(Records from a dataset)
Definition os2Fields (data : list byte) (o : Z) (me me' : TTFParser) : Prop :=
  os2Version me' = u16At data o
  /\ Embeddable me'
     = (negb (u16At data (o + 8) =? 2)
        && (Z.land (u16At data (o + 8)) 0x200 =? 0))
  /\ Bold me' = negb (Z.land (u16At data (o + 62)) 32 =? 0)
  /\ typoAscender me' = s16At data (o + 68)
  /\ typoDescender me' = s16At data (o + 70)
  /\ sTypoLineGap me' = s16At data (o + 72)
  /\ usWinAscent me' = u16At data (o + 74)
  /\ usWinDescent me' = u16At data (o + 76)
  /\ (if 2 <=? u16At data o
      then sxHeight me' = s16At data (o + 86)
           /\ capHeight me' = s16At data (o + 88)
      else sxHeight me' = sxHeight me /\ capHeight me' = ascender me).

(** The length of the part of OS/2 that is read, by version. *)
Definition os2Length (version : Z) : Z := if 2 <=? version then 90 else 78.

(** The loca offsets that [ParseLoca] stores, by index format. *)
Definition locaOffsets (data : list byte) (e : TableDirectoryEntry)
    (locFormat : Z) : list Z :=
  if locFormat =? 0 then
    map (fun k => 2 * u16At data (Offset e + 2 * Z.of_nat k))
      (seq 0 (Z.to_nat (Length e / 2)))
  else
    map (fun k => u32At data (Offset e + 4 * Z.of_nat k))
      (seq 0 (Z.to_nat (Length e / 4))).

(** An OS/2 table of version 1, cut after usWinDescent. *)
Definition os2V1 : list byte :=
  take 78 (Sample.os2 1 0x200 32 750 (-250) 0 850 300 0 0).

(** ** The directory, as [Parse] builds it *)

(** The tag and the entry of the 16-byte directory record at [pos]. *)
Definition dirTag (data : list byte) (pos : Z) : string :=
  BytesToString (bytesAt data pos 4).
Definition dirEntry (data : list byte) (pos : Z) : TableDirectoryEntry :=
  mkEntry (u32At data (pos + 4)) (u32At data (pos + 8)) (u32At data (pos + 12)).

(** The map after the [n] records from [pos] on have been inserted, in
    file order, into [t]. *)
Fixpoint dirTables (n : nat) (data : list byte) (pos : Z)
    (t : gmap string TableDirectoryEntry) : gmap string TableDirectoryEntry :=
  match n with
  | O => t
  | S n' =>
      dirTables n' data (pos + 16) (<[dirTag data pos := dirEntry data pos]> t)
  end.

(** The tags whose absence [Parse] reports. *)
Definition checkedTags : list string :=
  ["head"; "hhea"; "maxp"; "name"; "OS/2"; "post"; "loca"]%string.

(** ** Predicates of the further statements *)

Definition frameA (me me' : TTFParser) : Prop :=
  tables me' = tables me
  /\ indexToLocFormat me' = indexToLocFormat me
  /\ ascender me' = ascender me.

Definition frameB (me me' : TTFParser) : Prop :=
  frameA me me' /\ postScriptName me' = postScriptName me.

Definition frameC (me me' : TTFParser) : Prop :=
  frameB me me'
  /\ typoAscender me' = typoAscender me
  /\ usWinAscent me' = usWinAscent me
  /\ os2Version me' = os2Version me
  /\ capHeight me' = capHeight me.

(** The PostScript name is not empty and holds no zero byte. *)
Definition nameOK (me : TTFParser) : Prop :=
  postScriptName me <> EmptyString
  /\ x00 ∉ list_byte_of_string (postScriptName me).

Definition present (tag : string) (me : TTFParser) : Prop :=
  is_Some (tables me !! tag).

(** What holds, besides [parsed], of the receiver [me] that the table
    parsers leave when they all succeed from [me1] on a file of the given
    content. *)
Definition parsedTables (content : list byte) (me1 me : TTFParser) : Prop :=
  tables me = tables me1
  /\ Forall (fun tag => present tag me) checkedTags
  /\ cahceFontData me = content
  /\ nameOK me
  /\ 0 <= usWinAscent me < 65536
  /\ IsShortIndex me = (indexToLocFormat me =? 0)
  /\ (os2Version me < 2 -> capHeight me = ascender me)
  /\ -32768 <= ascender me < 32768.

(** The accessors [FontData] and [CapHeight]. *)
Definition FontData (me : TTFParser) : list byte := cahceFontData me.
Definition CapHeight (me : TTFParser) : Z := capHeight me.

(** The parsers that check the result of [Seek], with their tags. *)
Definition checkedParsers : list (string * M unit) :=
  [ ("head"%string, ParseHead); ("hhea"%string, ParseHhea);
    ("maxp"%string, ParseMaxp); ("name"%string, ParseName);
    ("OS/2"%string, ParseOS2); ("post"%string, ParsePost);
    ("loca"%string, ParseLoca) ].

(** The nameID of the [k]-th record of a name table at offset [o]. *)
Definition nameIDAt (data : list byte) (o : Z) (k : Z) : Z :=
  u16At data (o + 6 + 12 * k + 6).

(** A name table whose two records are not PostScript names, and one whose
    PostScript name is made of zero digits. *)
Definition nameNoPS : list byte :=
  Sample.u16 0 ++ Sample.u16 2 ++ Sample.u16 30 ++
  Sample.zeros 6 ++ Sample.u16 1 ++ Sample.u16 2 ++ Sample.u16 0 ++
  Sample.zeros 6 ++ Sample.u16 4 ++ Sample.u16 2 ++ Sample.u16 2 ++
  list_byte_of_string "AbCd".
Definition nameZeros : list byte := Sample.name 6 (list_byte_of_string "000").

(** ** The encoding records of cmap *)

(** The [k]-th encoding record of a cmap table at offset [o]. *)
Definition platformAt (data : list byte) (o k : Z) : Z := u16At data (o + 4 + 8 * k).
Definition encodingAt (data : list byte) (o k : Z) : Z := u16At data (o + 4 + 8 * k + 2).
Definition subtableAt (data : list byte) (o k : Z) : Z := u32At data (o + 4 + 8 * k + 4).

(** The value of [offset31] after the [n] records from [pos] on, starting
    from [acc]. *)
Fixpoint cmapOffset31 (n : nat) (data : list byte) (pos acc : Z) : Z :=
  match n with
  | O => acc
  | S n' =>
      cmapOffset31 n' data (pos + 8)
        (if (u16At data pos =? 3) && (u16At data (pos + 2) =? 1)
         then u32At data (pos + 4) else acc)
  end.

(** A cmap table whose only record is of the Macintosh platform, and one
    whose Unicode subtable has the format 12. *)
Definition cmapMac : list byte := Sample.cmap 1 0 [(65, 70, 0, 0)] [].
Definition cmapFormat12 : list byte :=
  Sample.u16 0 ++ Sample.u16 1 ++ Sample.u16 3 ++ Sample.u16 1 ++ Sample.u32 12
    ++ Sample.u16 12 ++ Sample.zeros 14.

(** The glyph index of a codepoint in a segment with a range offset, from
    the value [g] read in the glyph-index array and the delta [d]. *)
Definition indirectGlyph (g d : Z) : Z :=
  if g =? 0 then 0 else (g + d) mod 65536.

(** A segment A..C with range offset 4 whose glyph-index array [7; 0; 9]
    sits at the position 4 of the file. *)
Definition fdGlyphIds : File :=
  mkFile (Sample.zeros 4 ++ Sample.u16 7 ++ Sample.u16 0 ++ Sample.u16 9) 0.

(** ** The font descriptor object (package gopdf)

    [FontDescriptorObj] writes the text of the descriptor dictionary into
    its buffer.  The interface [IFont] and the type of the items that
    [GetDesc] returns are declared outside the sources at hand; a font is
    taken as what its two methods return.  A [bytes.Buffer] is the string
    written so far. *)

Module FontDescriptor.

Record FontDescItem : Type := mkItem { Key : string; Val : string }.

Record IFont : Type := mkFont { GetName : string; GetDesc : list FontDescItem }.

Record FontDescriptorObj : Type := mkObj {
  buffer : string;
  font : option IFont;               (* [None] is the nil interface *)
  fontFileObjRelate : string
}.

Definition GetType (f : FontDescriptorObj) : string := "FontDescriptor".
Definition GetObjBuff (f : FontDescriptorObj) : string := buffer f.
Definition GetFont (f : FontDescriptorObj) : option IFont := font f.
Definition SetFont (ft : IFont) (f : FontDescriptorObj) : FontDescriptorObj :=
  mkObj (buffer f) (Some ft) (fontFileObjRelate f).
Definition SetFontFileObjRelate (relate : string) (f : FontDescriptorObj)
    : FontDescriptorObj :=
  mkObj (buffer f) (font f) relate.

Definition WriteString (s : string) (buf : string) : string := buf +:+ s.

(** The text written for one item. *)
Definition itemText (d : FontDescItem) : string :=
  ((("/" +:+ Key d) +:+ " ") +:+ Val d) +:+ " ".

(** The loop of [Build] over the items, [i] running for [n] more turns;
    the result comes with the buffer as the loop leaves it. *)
Fixpoint Build_loop (n : nat) (i : Z) (descs : list FontDescItem)
    (buf : string) : Res unit * string :=
  match n with
  | O => (Ok tt, buf)
  | S n' =>
      if (0 <=? i) && (i <? Z.of_nat (length descs)) then
        match descs !! Z.to_nat i with
        | Some d => Build_loop n' (i + 1) descs (WriteString (itemText d) buf)
        | None => (Panic, buf)
        end
      else (Panic, buf)
  end.

Definition newline : string := String "010"%char EmptyString.

(** [Build].  A method call on the nil interface panics. *)
Definition Build (f : FontDescriptorObj) : Res unit * FontDescriptorObj :=
  match font f with
  | None => (Panic, f)
  | Some ft =>
      let buf :=
        WriteString
          (("<</Type /FontDescriptor /FontName /" +:+ GetName ft) +:+ " ")
          (buffer f) in
      let descs := GetDesc ft in
      let max := length descs in
      match Build_loop max 0 descs buf with
      | (Ok _, buf) =>
          let buf :=
            if String.eqb (GetType f) "Type1"
            then WriteString "/FontFile " buf
            else WriteString "/FontFile2 " buf in
          let buf := WriteString (fontFileObjRelate f) buf in
          let buf := WriteString (">>" +:+ newline) buf in
          (Ok tt, mkObj buf (font f) (fontFileObjRelate f))
      | (Err e, buf) => (Err e, mkObj buf (font f) (fontFileObjRelate f))
      | (Panic, buf) => (Panic, mkObj buf (font f) (fontFileObjRelate f))
      end
  end.

(** The text of the items, in their order. *)
Fixpoint itemsText (descs : list FontDescItem) : string :=
  match descs with
  | [] => EmptyString
  | d :: rest => itemText d +:+ itemsText rest
  end.

Definition sampleFont : IFont :=
  mkFont "Sample" [mkItem "Ascent" "850"; mkItem "Flags" "32"].
Definition sampleObj : FontDescriptorObj :=
  mkObj "%PDF" (Some sampleFont) "7 0 R".

End FontDescriptor.

(** ** The PostScript name record *)

(** The name that [ParseName] stores for the raw payload [stmp]. *)
Definition cleanedName (stmp : list byte) : list byte :=
  List.filter (fun v => negb (Byte.eqb v strconv_Itoa_0))
    (List.filter (fun v => negb (byteZ v =? 0)) stmp).

(** Length and offset of the string of the [k]-th name record, and the
    stringOffset field of the table. *)
Definition nameLengthAt (data : list byte) (o k : Z) : Z :=
  u16At data (o + 6 + 12 * k + 8).
Definition nameOffsetAt (data : list byte) (o k : Z) : Z :=
  u16At data (o + 6 + 12 * k + 10).
Definition stringOffsetAt (data : list byte) (o : Z) : Z := u16At data (o + 4).

(** A name table with a family name, then the PostScript name "Ab-1" in
    UTF-16BE, then a second PostScript name. *)
Definition nameTwoPS : list byte :=
  Sample.u16 0 ++ Sample.u16 3 ++ Sample.u16 42 ++
  Sample.zeros 6 ++ Sample.u16 1 ++ Sample.u16 2 ++ Sample.u16 0 ++
  Sample.zeros 6 ++ Sample.u16 6 ++ Sample.u16 8 ++ Sample.u16 2 ++
  Sample.zeros 6 ++ Sample.u16 6 ++ Sample.u16 2 ++ Sample.u16 10 ++
  list_byte_of_string "Fm" ++
  [x00; "A"; x00; "b"; x00; "-"; x00; "1"]%byte ++
  list_byte_of_string "Zz".

(** ** The format-4 subtable of cmap

    [sub] is the position of the subtable in the file. *)

(** [n] consecutive 16-bit fields from [pos]. *)
Definition u16Array (data : list byte) (pos n : Z) : list Z :=
  map (fun k => u16At data (pos + 2 * Z.of_nat k)) (seq 0 (Z.to_nat n)).

Definition cmapSegCount (data : list byte) (sub : Z) : Z :=
  u16At data (sub + 6) / 2.
Definition cmapGlyphCount (data : list byte) (sub : Z) : Z :=
  (u16At data (sub + 2) - (16 + 8 * cmapSegCount data sub)) / 2.
Definition cmapEndCount (data : list byte) (sub : Z) : list Z :=
  u16Array data (sub + 14) (cmapSegCount data sub).
Definition cmapStartCount (data : list byte) (sub : Z) : list Z :=
  u16Array data (sub + 16 + 2 * cmapSegCount data sub) (cmapSegCount data sub).
Definition cmapIdDelta (data : list byte) (sub : Z) : list Z :=
  u16Array data (sub + 16 + 4 * cmapSegCount data sub) (cmapSegCount data sub).
Definition cmapRangePos (data : list byte) (sub : Z) : Z :=
  sub + 16 + 6 * cmapSegCount data sub.
Definition cmapIdRangeOffset (data : list byte) (sub : Z) : list Z :=
  u16Array data (cmapRangePos data sub) (cmapSegCount data sub).
Definition cmapGlyphIdArray (data : list byte) (sub : Z) : list Z :=
  u16Array data (sub + 16 + 8 * cmapSegCount data sub) (cmapGlyphCount data sub).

◆ DIRECTIONS FOR THIS TASK ◆
Copy the records above exactly, beginning at the line that contains "None => (Panic, buf)" and stopping after the line that contains "let buf := WriteString (fontFileObjRelate".

◆ SOLUTION TO THIS EXERCISE ◆
        | None => (Panic, buf)
        end
      else (Panic, buf)
  end.

Definition newline : string := String "010"%char EmptyString.

(** [Build].  A method call on the nil interface panics. *)
Definition Build (f : FontDescriptorObj) : Res unit * FontDescriptorObj :=
  match font f with
  | None => (Panic, f)
  | Some ft =>
      let buf :=
        WriteString
          (("<</Type /FontDescriptor /FontName /" +:+ GetName ft) +:+ " ")
          (buffer f) in
      let descs := GetDesc ft in
      let max := length descs in
      match Build_loop max 0 descs buf with
      | (Ok _, buf) =>
          let buf :=
            if String.eqb (GetType f) "Type1"
            then WriteString "/FontFile " buf
            else WriteString "/FontFile2 " buf in
          let buf := WriteString (fontFileObjRelate f) buf in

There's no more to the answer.